Downton was born in Bexley in Kent in 1928. Along with Gordon Raikes, he acted as England wicket-keeper Godfrey Evans' deputy in Kent's 1948 side, playing first-team cricket when Evans was on Test duty. His first-class debut came in June 1948 against Yorkshire at Bradford. He played a total of eight matches for Kent's First XI during the 1948 season, his only season of regular first-class cricket.

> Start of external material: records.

(* ===== verification/I2cMaster.v ===== *)
(** The I2C bus master of the on-board computer ([platform/real/drivers/comms_i2c.c]).

    The kernel's I2C adapter is the class [I2cAdapter].  A loop that the code leaves only
    when the adapter or the clock lets it has fuel; [None] means that it is still running. *)

From S2P Require Import Prelude Frame.

Definition COMMS_BUS_OK : Z := 0.
Definition COMMS_BUS_ERROR : Z := -1.
Definition COMMS_BUS_TIMEOUT : Z := -2.
Definition COMMS_BUS_RECEIVE_TIMEOUT_MS : Z := 100.
Definition OBC_ADDRESS : Z := 1.
Definition ADCS_ADDRESS : Z := 2.
Definition THERMALS_ADDRESS : Z := 4.
Definition ADCS_I2C_ADDR : Z := 0x2A.
Definition THERMALS_I2C_ADDR : Z := 0x43.

Record known_slave_t := mk_known { k_csp_addr : Z; k_i2c_addr : Z }.

Definition known_slaves : list known_slave_t :=
  [mk_known ADCS_ADDRESS ADCS_I2C_ADDR; mk_known THERMALS_ADDRESS THERMALS_I2C_ADDR].
Definition NUM_KNOWN_SLAVES : Z := 2.

(** [struct i2c_msg]: a write of bytes or a read of [n] bytes. *)
Inductive i2c_msg :=
  | I2cWrite (addr : Z) (bytes : list Z)
  | I2cRead (addr n : Z).

(** What [ioctl(bus_fd, I2C_RDWR, ...)] answers: an interruption by a signal, an error, or
    the number of messages executed with the bytes read by each of them. *)
Inductive rdwr_answer :=
  | Rdwr_interrupted
  | Rdwr_failed
  | Rdwr_done (executed : Z) (data : list (list Z)).

Class I2cAdapter (L : Type) := {
  i2c_rdwr : list i2c_msg -> L -> rdwr_answer * L;
  monotonic_ms : L -> Z * L;
  poll_sleep : L -> L
}.

(** The static variables of the driver. *)
Record bus_master := mk_master {
  bus_fd : Z;
  my_bus_address : Z;
  next_slave_start : Z
}.

(** [comms_bus_initialize]: the answers of [open] and of [ioctl(I2C_FUNCS)] with the
    functionality it wrote; a descriptor opened before is closed. *)
Definition I2C_FUNC_I2C : Z := 1.

Definition comms_bus_initialize (my_address is_master open_result funcs_result functionality : Z) (m : bus_master)
    : Z * bus_master :=
  let m := mk_master (bus_fd m) (u8 my_address) (next_slave_start m) in
  if is_master =? 0 then (COMMS_BUS_ERROR, m)
  else
    let m := mk_master open_result (my_bus_address m) (next_slave_start m) in
    if bus_fd m <? 0 then (COMMS_BUS_ERROR, m)
    else if (funcs_result <? 0) || (Z.land functionality I2C_FUNC_I2C =? 0)
    then (COMMS_BUS_ERROR, mk_master (-1) (my_bus_address m) (next_slave_start m))
    else (COMMS_BUS_OK, m).

Section Master.
Context {L : Type} `{I2cAdapter L}.
Implicit Types (m : bus_master) (x : L).

Fixpoint rdwr_retry (fuel : nat) (messages : list i2c_msg) x : option (rdwr_answer * L) :=
  match fuel with
  | O => None
  | S fuel =>
      match i2c_rdwr messages x with
      | (Rdwr_interrupted, x) => rdwr_retry fuel messages x
      | answer => Some answer
      end
  end.

(** The status and the bytes read. *)
Definition i2c_transfer (fuel : nat) m (messages : list i2c_msg) x : option (Z * list (list Z) * L) :=
  if (bus_fd m <? 0) || (len messages =? 0) then Some (COMMS_BUS_ERROR, [], x)
  else
    '(answer, x) ← rdwr_retry fuel messages x;
    match answer with
    | Rdwr_done executed data =>
        if negb (executed =? len messages) then Some (COMMS_BUS_ERROR, [], x)
        else Some (COMMS_BUS_OK, data, x)
    | _ => Some (COMMS_BUS_ERROR, [], x)
    end.

(** The buffer of the only read among the messages. *)
Definition read_buffer (data : list (list Z)) : list Z := hd [] data.

(** [status_out] is written when the result is [COMMS_BUS_OK]. *)
Definition get_slave_status (fuel : nat) m (i2c_addr : Z) (status_out : option I2cStatus_t) x
    : option (Z * option I2cStatus_t * L) :=
  match status_out with
  | None => Some (COMMS_BUS_ERROR, None, x)
  | Some _ =>
      '(r, data, x) ← i2c_transfer fuel m
         [I2cWrite i2c_addr [i2c_command_value I2C_CMD_GET_STATUS]; I2cRead i2c_addr I2C_STATUS_WIRE_SIZE] x;
      if negb (r =? COMMS_BUS_OK) then Some (COMMS_BUS_ERROR, status_out, x)
      else
        let '(d, status) := i2c_status_decode (Some (read_buffer data)) I2C_STATUS_WIRE_SIZE status_out in
        if negb (d =? 0) then Some (COMMS_BUS_ERROR, status, x) else Some (COMMS_BUS_OK, status, x)
  end.

Definition read_slave_frame (fuel : nat) m (i2c_addr announced_wire_length : Z) (frame_out : option Frame) x
    : option (Z * option Frame * L) :=
  match frame_out with
  | None => Some (COMMS_BUS_ERROR, None, x)
  | Some _ =>
      if (announced_wire_length <? FRAME_HEADER_SIZE) || (MAX_FRAME_WIRE_SIZE <? announced_wire_length)
      then Some (COMMS_BUS_ERROR, frame_out, x)
      else
        '(r, data, x) ← i2c_transfer fuel m
           [I2cWrite i2c_addr [i2c_command_value I2C_CMD_READ_FRAME]; I2cRead i2c_addr announced_wire_length] x;
        if negb (r =? COMMS_BUS_OK) then Some (COMMS_BUS_ERROR, frame_out, x)
        else
          let frame_wire := patch (zeros MAX_FRAME_WIRE_SIZE) 0 (read_buffer data) in
          let '(d, frame_out) := frame_deserialize (Some frame_wire) announced_wire_length frame_out in
          if d <? 0 then Some (COMMS_BUS_ERROR, frame_out, x)
          else
            match frame_out with
            | Some f =>
                if negb (u16 (FRAME_HEADER_SIZE + f_length f) =? announced_wire_length)
                then Some (COMMS_BUS_ERROR, frame_out, x)
                else Some (COMMS_BUS_OK, frame_out, x)
            | None => Some (COMMS_BUS_ERROR, None, x)
            end
  end.

Fixpoint lookup_loop (slaves : list known_slave_t) (csp_addr : Z) : option Z :=
  match slaves with
  | [] => None
  | k :: slaves => if k_csp_addr k =? csp_addr then Some (k_i2c_addr k) else lookup_loop slaves csp_addr
  end.

(** [*i2c_addr_out], [None] for -1. *)
Definition lookup_i2c_addr (csp_addr : Z) : option Z := lookup_loop known_slaves csp_addr.

(** [payload0] and [buffer0] are the uninitialised frame payload and transaction buffer. *)
Definition comms_bus_send (fuel : nat) m (payload0 buffer0 : list Z) (dest_addr : Z) (data : option (list Z))
    (length : Z) x : option (Z * L) :=
  match data with
  | None => Some (-1, x)
  | Some data =>
      if bus_fd m <? 0 then Some (-1, x)
      else if MAX_FRAME_PAYLOAD <? length then Some (COMMS_BUS_ERROR, x)
      else
        match lookup_i2c_addr dest_addr with
        | None => Some (COMMS_BUS_ERROR, x)
        | Some i2c_addr =>
            let frame := mk_frame dest_addr (my_bus_address m) length (patch payload0 0 (prefix_of length data)) in
            let buffer := patch buffer0 0 [i2c_command_value I2C_CMD_WRITE_FRAME] in
            let '(serialized_length, wire) := frame_serialize (Some frame) (Some (skip 1 buffer)) MAX_FRAME_WIRE_SIZE in
            if serialized_length <? 0 then Some (COMMS_BUS_ERROR, x)
            else
              let transaction_buffer := prefix_of 1 buffer ++ default [] wire in
              '(r, _, x) ← i2c_transfer fuel m [I2cWrite i2c_addr (prefix_of (u16 (1 + serialized_length)) transaction_buffer)] x;
              if negb (r =? COMMS_BUS_OK) then Some (COMMS_BUS_ERROR, x) else Some (length, x)
        end
  end.

(** ** Receiving *)

(** Asking one slave: go on (and whether it answered), fail, or return its frame. *)
Inductive poll_result :=
  | Poll_continue (valid_status : bool)
  | Poll_error
  | Poll_frame (f : Frame).

(** [frame0] and [status0] are the uninitialised locals. *)
Definition poll_slave (fuel : nat) m (frame0 : Frame) (status0 : I2cStatus_t) (slave : known_slave_t) (max_length : Z) x
    : option (poll_result * L) :=
  '(r, status, x) ← get_slave_status fuel m (k_i2c_addr slave) (Some status0) x;
  if negb (r =? COMMS_BUS_OK) then Some (Poll_continue false, x)
  else
    let status := default status0 status in
    if Z.land (s_flags status) I2C_STATUS_DATA_READY =? 0 then Some (Poll_continue true, x)
    else
      '(r, frame, x) ← read_slave_frame fuel m (k_i2c_addr slave) (s_frame_length status) (Some frame0) x;
      let frame := default frame0 frame in
      if negb (r =? COMMS_BUS_OK) then Some (Poll_error, x)
      else if negb (src_addr frame =? k_csp_addr slave) then Some (Poll_error, x)
      else if negb (dest_addr frame =? my_bus_address m) then Some (Poll_error, x)
      else if max_length <? f_length frame then Some (Poll_error, x)
      else Some (Poll_frame frame, x).

(** The result of [comms_bus_receive], [*src_addr_out], the buffer and the driver's state. *)
Record received_message := mk_received {
  rm_result : Z;
  rm_src : option Z;
  rm_buffer : list Z;
  rm_master : bus_master
}.

(** One round over the slaves, from [offset] on: [inr] when the round ended without a result,
    with [saw_valid_status]. *)
Fixpoint poll_round (fuel : nat) m frame0 status0 (offsets : list Z) (buffer : list Z) (max_length : Z)
    (saw_valid_status : bool) x : option ((received_message + bool) * L) :=
  match offsets with
  | [] => Some (inr saw_valid_status, x)
  | offset :: offsets =>
      let index := (next_slave_start m + offset) mod NUM_KNOWN_SLAVES in
      let slave := nth (Z.to_nat index) known_slaves (mk_known 0 0) in
      '(p, x) ← poll_slave fuel m frame0 status0 slave max_length x;
      match p with
      | Poll_continue valid => poll_round fuel m frame0 status0 offsets buffer max_length (saw_valid_status || valid) x
      | Poll_error => Some (inl (mk_received COMMS_BUS_ERROR None buffer m), x)
      | Poll_frame f =>
          Some (inl (mk_received (f_length f) (Some (src_addr f))
                       (patch buffer 0 (prefix_of (f_length f) (f_payload f)))
                       (mk_master (bus_fd m) (my_bus_address m) ((index + 1) mod NUM_KNOWN_SLAVES))), x)
      end
  end.

Fixpoint receive_loop (rounds fuel : nat) m frame0 status0 (buffer : list Z) (max_length deadline_ms : Z)
    (saw_valid_status : bool) x : option (received_message * L) :=
  match rounds with
  | O => None
  | S rounds =>
      let '(now, x) := monotonic_ms x in
      if now <? deadline_ms then
        '(outcome, x) ← poll_round fuel m frame0 status0 [0; 1] buffer max_length saw_valid_status x;
        match outcome with
        | inl result => Some (result, x)
        | inr saw => receive_loop rounds fuel m frame0 status0 buffer max_length deadline_ms saw (poll_sleep x)
        end
      else
        Some (mk_received (if saw_valid_status then COMMS_BUS_TIMEOUT else COMMS_BUS_ERROR) None buffer m, x)
  end.

Definition comms_bus_receive (rounds fuel : nat) m frame0 status0 (buffer : option (list Z)) (max_length : Z) x
    : option (received_message * L) :=
  match buffer with
  | None => Some (mk_received COMMS_BUS_ERROR None [] m, x)
  | Some buffer =>
      if (bus_fd m <? 0) || (max_length =? 0) then Some (mk_received COMMS_BUS_ERROR None buffer m, x)
      else
        let '(start_ms, x) := monotonic_ms x in
        receive_loop rounds fuel m frame0 status0 buffer max_length
          (u64 (start_ms + COMMS_BUS_RECEIVE_TIMEOUT_MS)) false x
  end.

(** When the slave polled first has a frame the driver refuses, the others are not asked, and
    the next call begins with the same slave. *)
Lemma refused_frame_keeps_turn fuel m frame0 status0 offsets buffer max_length saw x x' :
  poll_slave fuel m frame0 status0 (nth (Z.to_nat (next_slave_start m mod NUM_KNOWN_SLAVES)) known_slaves (mk_known 0 0))
    max_length x = Some (Poll_error, x') ->
  poll_round fuel m frame0 status0 (0 :: offsets) buffer max_length saw x
  = Some (inl (mk_received COMMS_BUS_ERROR None buffer m), x').
Proof. intros Hp. cbn [poll_round]. rewrite Z.add_0_r, Hp. done. Qed.
End Master.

He continued to appear for Kent's Second XI in the Minor Counties Championship until 1954 and played club cricket for Sevenoaks Vine, then the dominant club cricket side in Kent. He captained Vine between 1956 and 1962 and was part of a partnership of 265 runs at the Nevill Ground in Tunbridge Wells in 1965. He was capped by the Club Cricket Conference in 1955 and played regularly for the side, including against touring international sides, until 1965. He played two first-class matches for MCC in 1957 and 1959 to bring his total of first-class appearances to 10.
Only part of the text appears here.